The government argues that rather than saving people money, promotions on unhealthy items tend to mean people simply buy more, while the removal of junk foods from prominent locations also aims to tackle ‘pester power’ from children.

Calorie displays on alcohol products

A consultation is planned to look into providing calorie labelling on alcohol, including beer, wine and spirits.

Alcohol can be incredibly high in calories - there 210 calories in a pint of Guinness and more than 2,000 calories in a bottle of whisky - and it is estimated that alcohol accounts for nearly ten per cent of the calorie intake of those who drink.

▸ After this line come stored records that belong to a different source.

(* ===== verification/StageExamples.v ===== *)
(** * The stages on concrete inputs

    Working sets, queues and an index small enough to evaluate, on which the theorems about
    the working set and the stages are applied. *)

From Stdlib Require Import ZArith Lia Sorted.
From stdpp Require Import prelude gmap.
From S2P Require Import Prelude TotalOrder CompareNumbers Bson ElementOrder WorkingSet WorkingSetSpec PlanStage Stages StagesSpec AndSorted AndSortedSpec MergeSort MergeSortSpec.

Open Scope Z_scope.

Definition field_a : list Z := [97].
Definition int_elt (name : list Z) (z : int32) : Element := (name, vNumber (NumInt z)).
Definition i1 : int32 := mkInt32 1 eq_refl.
Definition i2 : int32 := mkInt32 2 eq_refl.
Definition i3 : int32 := mkInt32 3 eq_refl.
Definition minus1 : int32 := mkInt32 (-1) eq_refl.

(** A member with a document that has the field a. *)
Definition doc_member (rid : Z) (a : int32) : WorkingSetMember :=
  mkMember RID_AND_OBJ rid (mkSnapshotted 7 (mkBuffer [int_elt field_a a] false)) [] false no_computed.

(** A member with a key of an index on a. *)
Definition key_member (rid : Z) (a : int32) : WorkingSetMember :=
  mkMember RID_AND_IDX rid Snapshotted_new [mkIndexKeyDatum [int_elt field_a i1] [int_elt [] a] 0] false no_computed.

(** ** The working set *)

Definition example_ops : list WsOp :=
  [OpAllocate; OpAllocate; OpEdit 0 (fun _ => key_member 4 i1); OpToIdx 0; OpEdit 1 (fun _ => key_member 5 i2); OpToIdx 1; OpFree 1;
   OpPrepare; OpAllocate; OpEdit 1 (fun _ => key_member 6 i3); OpToIdx 1; OpAllocate].

(** Members 0 and 1 have index data, 1 in a slot that has been freed before, and 2 is new. *)
Definition example_ws : WorkingSet :=
  mkWorkingSet
    [mkHolder (Some 0%nat) {| (key_member 4 i1) with isSuspicious := true |}; mkHolder (Some 1%nat) (key_member 6 i3);
     mkHolder (Some 2%nat) WorkingSetMember_new] None [1%nat].

Lemma example_ops_run : run_ops WorkingSet_new example_ops = Some example_ws.
Proof. vm_compute. reflexivity. Qed.

Lemma example_ws_ok : ws_ok example_ws.
Proof. exact (proj1 (run_ops_inv _ _ _ new_inv example_ops_run)). Qed.

Lemma WorkingSet_refines_map_witness :
  get example_ws 1 = Some (key_member 6 i3) /\ get example_ws 3 = None /\
  exists ws', free example_ws 1 = Some ws' /\ live ws' = delete 1%nat (live example_ws).
Proof.
  destruct (WorkingSet_refines_map example_ws example_ws_ok) as (Hg & _ & Hf & _).
  split_and!; [rewrite Hg; vm_compute; reflexivity|rewrite Hg; vm_compute; reflexivity|].
  specialize (Hf 1%nat). destruct (decide _) as [_|Hn]; [|destruct Hn; vm_compute; by eexists].
  destruct Hf as (ws' & Hf & _ & Hl). by exists ws'.
Defined.

Lemma snapshot_change_marks_index_members_witness :
  exists ws', prepareForSnapshotChange example_ws = Some ws' /\ (isSuspicious <$> live ws' !! 1%nat) = Some true /\ (isSuspicious <$> live ws' !! 2%nat) = Some false.
Proof.
  destruct (snapshot_change_marks_index_members example_ops example_ws example_ops_run) as (ws' & Hp & _ & Hl).
  exists ws'. rewrite Hl. split_and!; [done|vm_compute; reflexivity|vm_compute; reflexivity].
Defined.

Lemma status_member_roundtrip_witness :
  exists ws' id m, allocateStatusMember example_ws queued_failure = Some (ws', id) /\ getMemberStatus m = Some queued_failure /\ live ws' !! id = Some m.
Proof.
  destruct (status_member_roundtrip example_ws queued_failure example_ws_ok) as (ws' & id & m & Ha & _ & _ & Hl & _ & Hm).
  exists ws', id, m. rewrite Hl, lookup_insert_eq. done.
Defined.

(** ** Queues as children *)

Definition heap_of (l : list nat) (ms : list WorkingSetMember) : heap := list_to_map (zip l ms).

Lemma splits_heap_of l ms :
  NoDup l -> length l = length ms -> splits (heap_of l ms) (zip_with (fun i m => {[i := m]}) l ms).
Proof.
  intros Hnd. revert ms. induction Hnd as [|i l Hi Hnd IH]; intros [|m ms] Hlen; try done. exists (heap_of l ms). simpl.
  assert (heap_of l ms !! i = None) as Hn.
  { apply not_elem_of_list_to_map_1. intros Hin. apply Hi. clear -Hin. revert ms Hin. induction l as [|j l IH]; intros [|m ms] Hin; simpl in *; set_solver. }
  split_and!; [by apply map_disjoint_singleton_l|by rewrite <- insert_union_singleton_l|apply IH; by injection Hlen].
Qed.

(** Two queues with results of their own. *)
Lemma two_queues r1 l1 m1 r2 l2 m2 :
  NoDup (l1 ++ l2) -> length l1 = length m1 -> length l2 = length m2 -> queue_ok r1 (length m1) -> queue_ok r2 (length m2) ->
  exists P P1 P2, splits P [P1; P2] /\
    Forall2 keeps [mkQueued r1 l1; mkQueued r2 l2]
      [mkPromise (S (length r1)) P1 (queue_output r1 m1).1 (queue_output r1 m1).2; mkPromise (S (length r2)) P2 (queue_output r2 m2).1 (queue_output r2 m2).2].
Proof.
  intros Hnd H1 H2 Hq1 Hq2. pose proof (splits_heap_of (l1 ++ l2) (m1 ++ m2) Hnd ltac:(rewrite !length_app; lia)) as Hs.
  rewrite zip_with_app in Hs by done. apply splits_collapse in Hs as (P1 & HP1 & Hs). rewrite Permutation_cons_append in Hs.
  apply splits_collapse in Hs as (P2 & HP2 & Hs). apply splits_swap in Hs. exists (heap_of (l1 ++ l2) (m1 ++ m2)), P1, P2. split; [done|].
  constructor; [by apply queued_produces|]. constructor; [by apply queued_produces|constructor].
Qed.

(** ** Applying the theorems *)

Lemma or_stage_unions_witness :
  exists n P, produces n P (or_addChildren (OrStage_new true None) [mkQueued [ADVANCED; NEED_TIME; ADVANCED] [0; 1]; mkQueued [ADVANCED; FAILURE] [2]]%nat)
    [doc_member 1 i1; doc_member 2 i2] (Failed FAILURE (buildMemberStatusObject queued_failure)).
Proof.
  destruct (two_queues [ADVANCED; NEED_TIME; ADVANCED] [0; 1]%nat [doc_member 1 i1; doc_member 2 i2] [ADVANCED; FAILURE] [2]%nat [doc_member 1 i3])
    as (P & P1 & P2 & HP & Hk); [vm_compute; repeat constructor; set_solver|done..|].
  eexists _, P. exact (proj1 (or_stage_unions _ _ P true None Hk HP)).
Defined.

Lemma example_queue_produces :
  produces 4 (heap_of [0; 1; 2]%nat [doc_member 1 i1; doc_member 2 i2; doc_member 3 i3]) (mkQueued [ADVANCED; ADVANCED; ADVANCED] [0; 1; 2]%nat)
    [doc_member 1 i1; doc_member 2 i2; doc_member 3 i3] AtEOF.
Proof.
  apply (queued_produces [ADVANCED; ADVANCED; ADVANCED] [0; 1; 2]%nat [doc_member 1 i1; doc_member 2 i2; doc_member 3 i3]); [done|done|].
  apply splits_heap_of; [vm_compute; repeat constructor; set_solver|done].
Qed.

Lemma skip_limit_pages_witness :
  exists n P, produces n P (mkLimit 1 (mkSkip 1 (mkQueued [ADVANCED; ADVANCED; ADVANCED] [0; 1; 2]%nat))) [doc_member 2 i2] AtEOF.
Proof. eexists _, _. refine (skip_limit_pages _ 1 1 _ _ _ _ _ example_queue_produces). lia. Defined.

Lemma and_sorted_drops_dead_details_witness :
  work WorkingSet_new (mkLimit 5 (foldl and_addChild AndSortedStage_new [mkQueued [DEAD] []; mkQueued [] []])) = None.
Proof.
  refine (proj2 (and_sorted_drops_dead_details WorkingSet_new _ (mkQueued [DEAD] []) _ [mkQueued [] []] _ 5 _ _)); [vm_compute; reflexivity|lia].
Defined.

Lemma and_sorted_intersects_witness :
  exists n P out, produces n P (foldl and_addChild AndSortedStage_new [mkQueued [ADVANCED; ADVANCED; ADVANCED] [0; 1; 2]; mkQueued [ADVANCED; ADVANCED] [3; 4]]%nat) out AtEOF /\
    3 ∈ ids out /\ ~ 5 ∈ ids out.
Proof.
  destruct (two_queues [ADVANCED; ADVANCED; ADVANCED] [0; 1; 2]%nat [key_member 1 i1; key_member 3 i2; key_member 5 i3] [ADVANCED; ADVANCED] [3; 4]%nat [doc_member 3 i2; doc_member 4 i3])
    as (P & P1 & P2 & HP & Hk); [vm_compute; repeat constructor; set_solver|done..|].
  destruct (and_sorted_intersects _ _ P Hk HP) as (out & Hout & _ & Hids).
  - simpl. lia.
  - constructor; [|constructor; [|constructor]]; (split_and!; [done| |repeat constructor; simpl; lia]);
      repeat constructor; intros [|[|[|[|[|i]]]]] d Hd; discriminate Hd.
  - eexists _, P, out. split_and!; [exact Hout| |].
    + apply Hids. repeat constructor; vm_compute; set_solver.
    + rewrite Hids. intros [_ [H5 _]%Forall_cons]%Forall_cons. vm_compute in H5. set_solver.
Defined.

(** Sorted by a in descending order. *)
Definition example_pattern : Object := [int_elt field_a minus1].

Lemma merge_sort_merges_witness :
  exists n P out, produces n P (foldl ms_addChild (MergeSortStage_new example_pattern true) [mkQueued [ADVANCED; ADVANCED] [0; 1]; mkQueued [ADVANCED] [2]]%nat) out AtEOF /\
    NoDup (recordId <$> out) /\ 9 ∈ recordId <$> out.
Proof.
  destruct (two_queues [ADVANCED; ADVANCED] [0; 1]%nat [key_member 9 i3; key_member 4 i1] [ADVANCED] [2]%nat [doc_member 9 i2])
    as (P & P1 & P2 & HP & Hk); [vm_compute; repeat constructor; set_solver|done..|].
  destruct (merge_sort_merges example_pattern true _ _ P Hk HP) as (out & Hout & _ & Hids).
  - constructor; [|constructor; [|constructor]]; (split_and!; [done| |]).
    1,3: repeat constructor; eexists; vm_compute; reflexivity.
    + repeat constructor; vm_compute; discriminate.
    + repeat constructor; vm_compute; discriminate.
  - destruct Hids as (Hnd & Hin & _); [by repeat constructor|]. eexists _, P, out. split_and!; [exact Hout|exact Hnd|]. apply Hin. vm_compute. set_solver.
Defined.

Lemma mergeFrom_leaves_document_unowned_witness :
  exists m, merge_member (key_member 3 i1) (doc_member 3 i1) = Some m /\ hasOwnedObj m = false.
Proof.
  destruct (mergeFrom_leaves_document_unowned (key_member 3 i1) (doc_member 3 i1)) as (m & Hm & _ & _ & Ho).
  - split; [reflexivity|]. intros [|[|[|[|[|i]]]]] d Hd; discriminate Hd.
  - split; [reflexivity|]. intros [|[|[|[|[|i]]]]] d Hd; discriminate Hd.
  - reflexivity.
  - reflexivity.
  - reflexivity.
  - reflexivity.
  - by exists m.
Defined.

(** ** Fetching *)

(** The documents of the records 1 and 2. *)
Definition example_records (r : Z) : option Buffer :=
  if r =? 1 then Some (mkBuffer [int_elt field_a i1] false) else if r =? 2 then Some (mkBuffer [int_elt field_a i2] false) else None.

(** A cursor that meets a number of write conflicts first. *)
#[local, refine] Instance example_cursor : SeekableRecordCursor nat := {
  seekExact c r :=
    match c with
    | S c => (c, WriteConflict)
    | O => (O, match example_records r with Some d => Found d | None => NotFound end)
    end;
  stored_record := example_records;
  conflicts_left c := c;
}.
Proof. intros [|c] r; [|simpl; lia]. simpl. by destruct (example_records r). Defined.

(** The keys of a document: its values. *)
Definition example_getKeys (_ : nat) (o : Object) : list Object := [map (fun e => ([], e.2)) o].

Lemma fetch_stage_documents_witness :
  exists n P, @produces _ (FetchStage_stage 7 example_getKeys None) n P (mkFetch None 2%nat (mkQueued [ADVANCED; ADVANCED] [0; 1]%nat)) [doc_member 2 i2] AtEOF.
Proof.
  eexists _, _. refine (fetch_stage_documents 7 example_getKeys None _ _ 2%nat _ [key_member 8 i1; key_member 2 i2] _ _ _).
  - apply (queued_produces [ADVANCED; ADVANCED] [0; 1]%nat [key_member 8 i1; key_member 2 i2]); [done|done|].
    apply splits_heap_of; [vm_compute; repeat constructor; set_solver|done].
  - constructor; [|constructor; [|constructor]]; right; (split_and!; [done|done|]); intros doc Hdoc; vm_compute in Hdoc; try discriminate Hdoc.
    injection Hdoc as <-. vm_compute. reflexivity.
Defined.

The new plans aim to make people more aware of the ‘liquid calories’ they are consuming, with a recent study by researchers at Harvard University discovering that labelling food items with calorie information can lead to a reduction in the amount customers purchase. 

No more free refills 

The government says: “Free refills of sugary soft drinks will also be prohibited in the eating-out sector.”

This is expected to include unlimited offers of soft drinks alongside meals.

Public Health Minister Jo Churchill said: “We know families want to be presented with healthier choices. This is why we are restricting promotions and introducing a range of measures to make sure the healthy choice is the easy choice.”